(Stored items)
━━━━━━━━

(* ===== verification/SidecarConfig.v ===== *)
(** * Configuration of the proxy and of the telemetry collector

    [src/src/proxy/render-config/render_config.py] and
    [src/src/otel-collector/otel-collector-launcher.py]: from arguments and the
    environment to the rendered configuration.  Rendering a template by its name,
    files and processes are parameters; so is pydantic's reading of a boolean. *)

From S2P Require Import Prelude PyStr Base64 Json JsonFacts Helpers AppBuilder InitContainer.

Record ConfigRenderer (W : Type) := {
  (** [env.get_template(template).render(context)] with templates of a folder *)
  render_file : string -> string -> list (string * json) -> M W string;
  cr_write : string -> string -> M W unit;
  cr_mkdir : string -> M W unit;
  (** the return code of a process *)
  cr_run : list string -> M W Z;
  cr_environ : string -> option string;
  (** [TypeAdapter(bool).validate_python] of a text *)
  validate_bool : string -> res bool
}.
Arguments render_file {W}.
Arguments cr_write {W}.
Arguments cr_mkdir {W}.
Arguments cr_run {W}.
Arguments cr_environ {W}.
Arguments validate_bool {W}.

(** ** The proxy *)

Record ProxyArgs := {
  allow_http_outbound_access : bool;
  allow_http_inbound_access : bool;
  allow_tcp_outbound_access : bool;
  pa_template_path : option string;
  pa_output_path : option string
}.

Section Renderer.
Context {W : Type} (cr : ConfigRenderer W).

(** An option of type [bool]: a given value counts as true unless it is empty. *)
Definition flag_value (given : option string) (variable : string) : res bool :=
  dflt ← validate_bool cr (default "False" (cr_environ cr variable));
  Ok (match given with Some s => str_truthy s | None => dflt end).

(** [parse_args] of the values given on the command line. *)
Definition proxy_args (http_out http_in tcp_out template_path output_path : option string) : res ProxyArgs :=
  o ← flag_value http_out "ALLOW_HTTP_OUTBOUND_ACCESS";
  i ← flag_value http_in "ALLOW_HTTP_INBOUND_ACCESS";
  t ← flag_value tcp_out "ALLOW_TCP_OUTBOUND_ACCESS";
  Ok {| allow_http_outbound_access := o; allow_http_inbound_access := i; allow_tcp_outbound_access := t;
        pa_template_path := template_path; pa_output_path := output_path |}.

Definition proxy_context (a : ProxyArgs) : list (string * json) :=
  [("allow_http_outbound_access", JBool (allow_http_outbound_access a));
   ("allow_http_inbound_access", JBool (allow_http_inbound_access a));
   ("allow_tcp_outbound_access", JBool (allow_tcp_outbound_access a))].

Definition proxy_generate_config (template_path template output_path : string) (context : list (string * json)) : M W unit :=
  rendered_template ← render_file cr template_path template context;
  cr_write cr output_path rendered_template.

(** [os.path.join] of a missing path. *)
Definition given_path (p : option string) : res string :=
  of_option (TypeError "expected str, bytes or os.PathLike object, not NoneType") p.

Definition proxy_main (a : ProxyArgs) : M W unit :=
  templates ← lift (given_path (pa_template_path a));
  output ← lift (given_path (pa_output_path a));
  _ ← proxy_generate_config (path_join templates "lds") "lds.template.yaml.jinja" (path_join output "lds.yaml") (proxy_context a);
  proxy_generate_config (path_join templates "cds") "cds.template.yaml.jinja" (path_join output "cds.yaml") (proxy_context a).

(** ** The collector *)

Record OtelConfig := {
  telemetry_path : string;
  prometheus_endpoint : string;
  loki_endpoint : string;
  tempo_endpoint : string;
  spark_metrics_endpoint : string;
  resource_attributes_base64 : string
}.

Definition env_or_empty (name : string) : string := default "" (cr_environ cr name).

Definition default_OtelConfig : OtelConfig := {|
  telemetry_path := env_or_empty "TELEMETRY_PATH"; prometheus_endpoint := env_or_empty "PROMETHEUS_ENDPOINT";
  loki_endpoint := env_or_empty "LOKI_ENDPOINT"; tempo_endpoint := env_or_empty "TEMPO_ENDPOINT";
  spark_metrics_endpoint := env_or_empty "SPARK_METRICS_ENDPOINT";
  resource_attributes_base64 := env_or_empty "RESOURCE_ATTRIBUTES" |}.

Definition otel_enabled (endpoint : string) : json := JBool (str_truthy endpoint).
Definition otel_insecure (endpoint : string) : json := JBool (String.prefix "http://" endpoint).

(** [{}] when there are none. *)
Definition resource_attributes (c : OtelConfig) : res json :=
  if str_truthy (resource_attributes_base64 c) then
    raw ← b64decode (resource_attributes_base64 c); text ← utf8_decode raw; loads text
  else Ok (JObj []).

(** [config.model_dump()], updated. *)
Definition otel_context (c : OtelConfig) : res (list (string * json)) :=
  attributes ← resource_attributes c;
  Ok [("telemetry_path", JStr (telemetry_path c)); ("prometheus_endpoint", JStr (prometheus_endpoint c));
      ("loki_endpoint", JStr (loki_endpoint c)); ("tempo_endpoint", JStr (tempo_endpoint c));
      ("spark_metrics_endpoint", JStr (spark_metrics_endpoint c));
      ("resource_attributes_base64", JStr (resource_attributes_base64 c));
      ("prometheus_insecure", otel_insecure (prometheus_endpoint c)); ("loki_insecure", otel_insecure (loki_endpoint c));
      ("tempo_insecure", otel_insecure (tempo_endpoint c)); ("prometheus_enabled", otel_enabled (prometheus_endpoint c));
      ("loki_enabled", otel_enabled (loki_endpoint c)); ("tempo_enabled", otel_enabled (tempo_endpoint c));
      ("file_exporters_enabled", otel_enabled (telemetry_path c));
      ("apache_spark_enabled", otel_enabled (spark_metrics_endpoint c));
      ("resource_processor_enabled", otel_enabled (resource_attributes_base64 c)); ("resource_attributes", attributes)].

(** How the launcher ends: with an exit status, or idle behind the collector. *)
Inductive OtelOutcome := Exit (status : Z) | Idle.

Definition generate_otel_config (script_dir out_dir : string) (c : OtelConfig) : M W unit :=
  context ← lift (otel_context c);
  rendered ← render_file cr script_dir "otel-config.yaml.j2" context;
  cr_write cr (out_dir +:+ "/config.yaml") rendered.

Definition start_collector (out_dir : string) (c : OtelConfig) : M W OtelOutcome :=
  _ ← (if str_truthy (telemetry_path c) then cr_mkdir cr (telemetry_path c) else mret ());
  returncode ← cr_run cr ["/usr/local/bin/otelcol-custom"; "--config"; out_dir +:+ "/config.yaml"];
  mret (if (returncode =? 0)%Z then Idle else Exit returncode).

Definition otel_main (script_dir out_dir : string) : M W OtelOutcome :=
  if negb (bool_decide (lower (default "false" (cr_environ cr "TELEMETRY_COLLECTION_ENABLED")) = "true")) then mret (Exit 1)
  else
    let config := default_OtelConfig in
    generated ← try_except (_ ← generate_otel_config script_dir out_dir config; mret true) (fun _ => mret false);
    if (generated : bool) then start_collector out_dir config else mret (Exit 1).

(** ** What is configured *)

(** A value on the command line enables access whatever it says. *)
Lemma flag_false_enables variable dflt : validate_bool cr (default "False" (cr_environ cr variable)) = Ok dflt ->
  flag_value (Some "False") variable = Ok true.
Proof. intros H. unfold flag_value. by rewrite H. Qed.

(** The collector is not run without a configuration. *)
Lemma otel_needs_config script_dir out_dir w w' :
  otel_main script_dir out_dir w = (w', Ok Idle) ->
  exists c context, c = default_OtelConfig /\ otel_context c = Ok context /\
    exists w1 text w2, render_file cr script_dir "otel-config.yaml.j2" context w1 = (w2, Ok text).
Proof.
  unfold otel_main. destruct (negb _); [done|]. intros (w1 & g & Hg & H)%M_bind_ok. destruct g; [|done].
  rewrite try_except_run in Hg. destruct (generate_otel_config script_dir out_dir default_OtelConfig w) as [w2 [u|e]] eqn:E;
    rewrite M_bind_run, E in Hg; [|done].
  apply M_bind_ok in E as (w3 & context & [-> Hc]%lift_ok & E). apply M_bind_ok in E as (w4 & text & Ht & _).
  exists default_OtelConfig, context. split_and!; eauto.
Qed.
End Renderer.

━━━━━━━━

### TASK PROMPT
Looking at the records above, which lines contain "mret"? Copy those lines.

### RESPONSE TO THE TASK
  _ ← (if str_truthy (telemetry_path c) then cr_mkdir cr (telemetry_path c) else mret ());
  mret (if (returncode =? 0)%Z then Idle else Exit returncode).
  if negb (bool_decide (lower (default "false" (cr_environ cr "TELEMETRY_COLLECTION_ENABLED")) = "true")) then mret (Exit 1)
    generated ← try_except (_ ← generate_otel_config script_dir out_dir config; mret true) (fun _ => mret false);
    if (generated : bool) then start_collector out_dir config else mret (Exit 1).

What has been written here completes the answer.